#### [Exercise brief]
Write out exactly the lines of the entries below from the one holding "rewrite checked_add_ok by" to the one holding "to_bytes m ectx", inclusive, and leave out all other lines.

[Data excerpts]
+++

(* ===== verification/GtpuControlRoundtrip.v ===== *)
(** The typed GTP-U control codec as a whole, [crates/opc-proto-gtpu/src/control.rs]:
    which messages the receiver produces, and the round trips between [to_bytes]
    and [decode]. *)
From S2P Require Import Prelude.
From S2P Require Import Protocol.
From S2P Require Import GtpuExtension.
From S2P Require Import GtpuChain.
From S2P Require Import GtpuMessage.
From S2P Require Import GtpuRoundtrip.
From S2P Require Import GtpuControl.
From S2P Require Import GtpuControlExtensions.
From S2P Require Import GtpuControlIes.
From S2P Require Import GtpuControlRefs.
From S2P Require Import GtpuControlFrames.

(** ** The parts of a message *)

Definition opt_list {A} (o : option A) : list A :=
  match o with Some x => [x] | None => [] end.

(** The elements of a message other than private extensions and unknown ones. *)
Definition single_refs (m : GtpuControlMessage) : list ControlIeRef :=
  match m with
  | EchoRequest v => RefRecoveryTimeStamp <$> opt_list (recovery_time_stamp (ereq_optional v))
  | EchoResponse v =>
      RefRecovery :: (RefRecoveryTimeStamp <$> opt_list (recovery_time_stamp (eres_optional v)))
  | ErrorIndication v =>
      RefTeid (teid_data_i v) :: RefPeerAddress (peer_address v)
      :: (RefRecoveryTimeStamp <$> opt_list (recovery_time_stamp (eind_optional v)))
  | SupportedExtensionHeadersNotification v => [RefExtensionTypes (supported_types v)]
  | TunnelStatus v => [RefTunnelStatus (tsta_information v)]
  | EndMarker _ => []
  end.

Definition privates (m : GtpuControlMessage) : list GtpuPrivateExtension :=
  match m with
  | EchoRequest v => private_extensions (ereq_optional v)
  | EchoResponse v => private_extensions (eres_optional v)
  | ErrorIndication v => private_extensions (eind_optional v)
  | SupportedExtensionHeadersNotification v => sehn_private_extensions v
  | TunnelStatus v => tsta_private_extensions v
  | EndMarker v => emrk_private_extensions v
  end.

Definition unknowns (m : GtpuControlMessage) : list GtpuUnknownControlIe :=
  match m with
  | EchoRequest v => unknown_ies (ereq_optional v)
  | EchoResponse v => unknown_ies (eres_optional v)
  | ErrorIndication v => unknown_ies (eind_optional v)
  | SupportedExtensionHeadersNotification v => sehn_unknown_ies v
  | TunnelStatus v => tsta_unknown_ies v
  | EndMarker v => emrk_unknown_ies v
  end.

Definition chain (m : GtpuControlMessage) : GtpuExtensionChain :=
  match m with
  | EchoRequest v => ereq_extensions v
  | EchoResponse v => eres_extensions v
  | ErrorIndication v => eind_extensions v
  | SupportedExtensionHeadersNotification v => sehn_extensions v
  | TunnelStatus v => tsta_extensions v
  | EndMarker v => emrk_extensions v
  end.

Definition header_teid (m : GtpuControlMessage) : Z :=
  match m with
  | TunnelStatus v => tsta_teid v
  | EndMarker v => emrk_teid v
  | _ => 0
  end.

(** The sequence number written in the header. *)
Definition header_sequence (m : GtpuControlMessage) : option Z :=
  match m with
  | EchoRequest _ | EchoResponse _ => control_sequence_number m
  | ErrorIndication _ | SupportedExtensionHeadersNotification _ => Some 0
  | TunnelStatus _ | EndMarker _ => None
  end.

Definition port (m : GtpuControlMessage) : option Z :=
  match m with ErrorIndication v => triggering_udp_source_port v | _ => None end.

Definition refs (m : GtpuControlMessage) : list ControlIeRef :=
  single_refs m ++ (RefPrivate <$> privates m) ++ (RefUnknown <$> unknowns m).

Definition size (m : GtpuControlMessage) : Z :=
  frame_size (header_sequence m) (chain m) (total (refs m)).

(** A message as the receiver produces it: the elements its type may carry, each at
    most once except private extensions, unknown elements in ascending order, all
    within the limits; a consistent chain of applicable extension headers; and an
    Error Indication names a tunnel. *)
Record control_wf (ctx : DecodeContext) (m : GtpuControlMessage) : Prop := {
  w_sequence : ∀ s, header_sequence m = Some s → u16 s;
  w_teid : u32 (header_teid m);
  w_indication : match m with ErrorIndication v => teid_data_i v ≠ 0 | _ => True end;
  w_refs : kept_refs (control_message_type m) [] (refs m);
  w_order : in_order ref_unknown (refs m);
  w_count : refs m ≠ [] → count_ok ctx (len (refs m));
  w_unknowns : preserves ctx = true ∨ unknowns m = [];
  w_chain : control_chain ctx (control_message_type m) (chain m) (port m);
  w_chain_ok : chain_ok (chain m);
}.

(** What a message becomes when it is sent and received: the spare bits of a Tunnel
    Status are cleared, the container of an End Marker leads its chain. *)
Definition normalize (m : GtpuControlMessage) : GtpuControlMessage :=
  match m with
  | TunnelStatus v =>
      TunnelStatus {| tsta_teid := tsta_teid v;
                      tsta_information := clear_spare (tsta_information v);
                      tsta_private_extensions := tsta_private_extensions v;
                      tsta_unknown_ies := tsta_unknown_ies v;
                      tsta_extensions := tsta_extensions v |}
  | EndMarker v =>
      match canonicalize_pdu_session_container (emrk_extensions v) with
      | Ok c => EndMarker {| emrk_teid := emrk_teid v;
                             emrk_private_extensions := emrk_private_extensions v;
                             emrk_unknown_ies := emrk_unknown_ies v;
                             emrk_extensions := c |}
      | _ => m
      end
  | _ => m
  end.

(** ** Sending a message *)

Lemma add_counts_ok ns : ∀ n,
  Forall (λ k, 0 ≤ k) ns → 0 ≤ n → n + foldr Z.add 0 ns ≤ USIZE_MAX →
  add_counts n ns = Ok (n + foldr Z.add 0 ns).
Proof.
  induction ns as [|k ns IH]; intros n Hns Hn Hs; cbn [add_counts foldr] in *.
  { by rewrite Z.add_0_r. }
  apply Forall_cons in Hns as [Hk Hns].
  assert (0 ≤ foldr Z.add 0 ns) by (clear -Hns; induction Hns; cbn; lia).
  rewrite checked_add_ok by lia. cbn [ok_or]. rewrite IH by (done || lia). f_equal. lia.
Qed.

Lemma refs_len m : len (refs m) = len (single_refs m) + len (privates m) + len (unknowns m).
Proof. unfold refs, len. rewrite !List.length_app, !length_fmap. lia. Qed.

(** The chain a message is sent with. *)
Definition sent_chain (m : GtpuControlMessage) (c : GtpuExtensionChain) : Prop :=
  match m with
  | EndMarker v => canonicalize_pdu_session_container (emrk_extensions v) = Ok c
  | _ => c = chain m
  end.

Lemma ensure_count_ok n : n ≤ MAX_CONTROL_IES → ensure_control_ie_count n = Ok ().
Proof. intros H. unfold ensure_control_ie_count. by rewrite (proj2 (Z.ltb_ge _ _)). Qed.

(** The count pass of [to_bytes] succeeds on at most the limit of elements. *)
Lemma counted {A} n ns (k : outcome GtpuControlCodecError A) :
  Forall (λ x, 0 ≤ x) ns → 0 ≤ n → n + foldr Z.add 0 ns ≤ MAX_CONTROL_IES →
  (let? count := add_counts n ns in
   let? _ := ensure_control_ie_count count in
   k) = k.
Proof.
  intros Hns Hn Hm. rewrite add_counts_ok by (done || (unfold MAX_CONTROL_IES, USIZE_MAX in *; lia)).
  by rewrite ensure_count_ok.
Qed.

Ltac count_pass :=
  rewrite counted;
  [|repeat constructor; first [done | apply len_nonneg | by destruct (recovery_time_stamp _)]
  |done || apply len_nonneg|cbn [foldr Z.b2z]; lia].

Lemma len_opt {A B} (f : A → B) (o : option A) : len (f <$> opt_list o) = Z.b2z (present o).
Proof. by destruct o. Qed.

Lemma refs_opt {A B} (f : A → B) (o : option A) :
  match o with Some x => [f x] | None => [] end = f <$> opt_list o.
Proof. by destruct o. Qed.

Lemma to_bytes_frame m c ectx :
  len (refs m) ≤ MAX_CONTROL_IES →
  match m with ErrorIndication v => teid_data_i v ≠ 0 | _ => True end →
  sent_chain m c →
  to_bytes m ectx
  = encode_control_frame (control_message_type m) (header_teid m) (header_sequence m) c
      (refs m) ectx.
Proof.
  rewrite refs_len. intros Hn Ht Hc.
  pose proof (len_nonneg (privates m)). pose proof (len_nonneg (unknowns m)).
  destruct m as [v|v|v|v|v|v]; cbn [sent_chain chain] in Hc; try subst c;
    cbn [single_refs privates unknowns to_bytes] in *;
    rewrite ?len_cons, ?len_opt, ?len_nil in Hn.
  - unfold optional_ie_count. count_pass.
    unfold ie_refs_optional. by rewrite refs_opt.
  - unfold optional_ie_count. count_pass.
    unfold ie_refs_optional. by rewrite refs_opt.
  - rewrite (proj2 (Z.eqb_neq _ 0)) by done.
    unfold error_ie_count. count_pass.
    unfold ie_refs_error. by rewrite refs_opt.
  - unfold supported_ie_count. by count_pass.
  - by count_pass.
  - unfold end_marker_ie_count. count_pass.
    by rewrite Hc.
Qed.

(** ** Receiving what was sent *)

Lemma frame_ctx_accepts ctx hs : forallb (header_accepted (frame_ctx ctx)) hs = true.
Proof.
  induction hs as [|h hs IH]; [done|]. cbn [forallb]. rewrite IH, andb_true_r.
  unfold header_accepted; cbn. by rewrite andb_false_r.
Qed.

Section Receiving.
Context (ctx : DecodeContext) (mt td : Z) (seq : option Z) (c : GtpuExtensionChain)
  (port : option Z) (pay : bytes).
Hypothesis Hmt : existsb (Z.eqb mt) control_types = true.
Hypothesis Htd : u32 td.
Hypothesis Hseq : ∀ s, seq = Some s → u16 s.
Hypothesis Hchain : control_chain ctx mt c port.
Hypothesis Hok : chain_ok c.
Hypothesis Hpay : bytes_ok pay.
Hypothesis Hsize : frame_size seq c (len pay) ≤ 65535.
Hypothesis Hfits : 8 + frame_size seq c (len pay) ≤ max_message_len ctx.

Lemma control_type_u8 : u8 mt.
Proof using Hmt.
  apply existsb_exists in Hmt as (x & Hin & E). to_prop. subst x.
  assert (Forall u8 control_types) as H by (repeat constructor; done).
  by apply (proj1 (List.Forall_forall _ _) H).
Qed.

+++

#### [Task response]
  rewrite checked_add_ok by lia. cbn [ok_or]. rewrite IH by (done || lia). f_equal. lia.
Qed.

Lemma refs_len m : len (refs m) = len (single_refs m) + len (privates m) + len (unknowns m).
Proof. unfold refs, len. rewrite !List.length_app, !length_fmap. lia. Qed.

(** The chain a message is sent with. *)
Definition sent_chain (m : GtpuControlMessage) (c : GtpuExtensionChain) : Prop :=
  match m with
  | EndMarker v => canonicalize_pdu_session_container (emrk_extensions v) = Ok c
  | _ => c = chain m
  end.

Lemma ensure_count_ok n : n ≤ MAX_CONTROL_IES → ensure_control_ie_count n = Ok ().
Proof. intros H. unfold ensure_control_ie_count. by rewrite (proj2 (Z.ltb_ge _ _)). Qed.

(** The count pass of [to_bytes] succeeds on at most the limit of elements. *)
Lemma counted {A} n ns (k : outcome GtpuControlCodecError A) :
  Forall (λ x, 0 ≤ x) ns → 0 ≤ n → n + foldr Z.add 0 ns ≤ MAX_CONTROL_IES →
  (let? count := add_counts n ns in
   let? _ := ensure_control_ie_count count in
   k) = k.
Proof.
  intros Hns Hn Hm. rewrite add_counts_ok by (done || (unfold MAX_CONTROL_IES, USIZE_MAX in *; lia)).
  by rewrite ensure_count_ok.
Qed.

Ltac count_pass :=
  rewrite counted;
  [|repeat constructor; first [done | apply len_nonneg | by destruct (recovery_time_stamp _)]
  |done || apply len_nonneg|cbn [foldr Z.b2z]; lia].

Lemma len_opt {A B} (f : A → B) (o : option A) : len (f <$> opt_list o) = Z.b2z (present o).
Proof. by destruct o. Qed.

Lemma refs_opt {A B} (f : A → B) (o : option A) :
  match o with Some x => [f x] | None => [] end = f <$> opt_list o.
Proof. by destruct o. Qed.

Lemma to_bytes_frame m c ectx :
  len (refs m) ≤ MAX_CONTROL_IES →
  match m with ErrorIndication v => teid_data_i v ≠ 0 | _ => True end →
  sent_chain m c →
  to_bytes m ectx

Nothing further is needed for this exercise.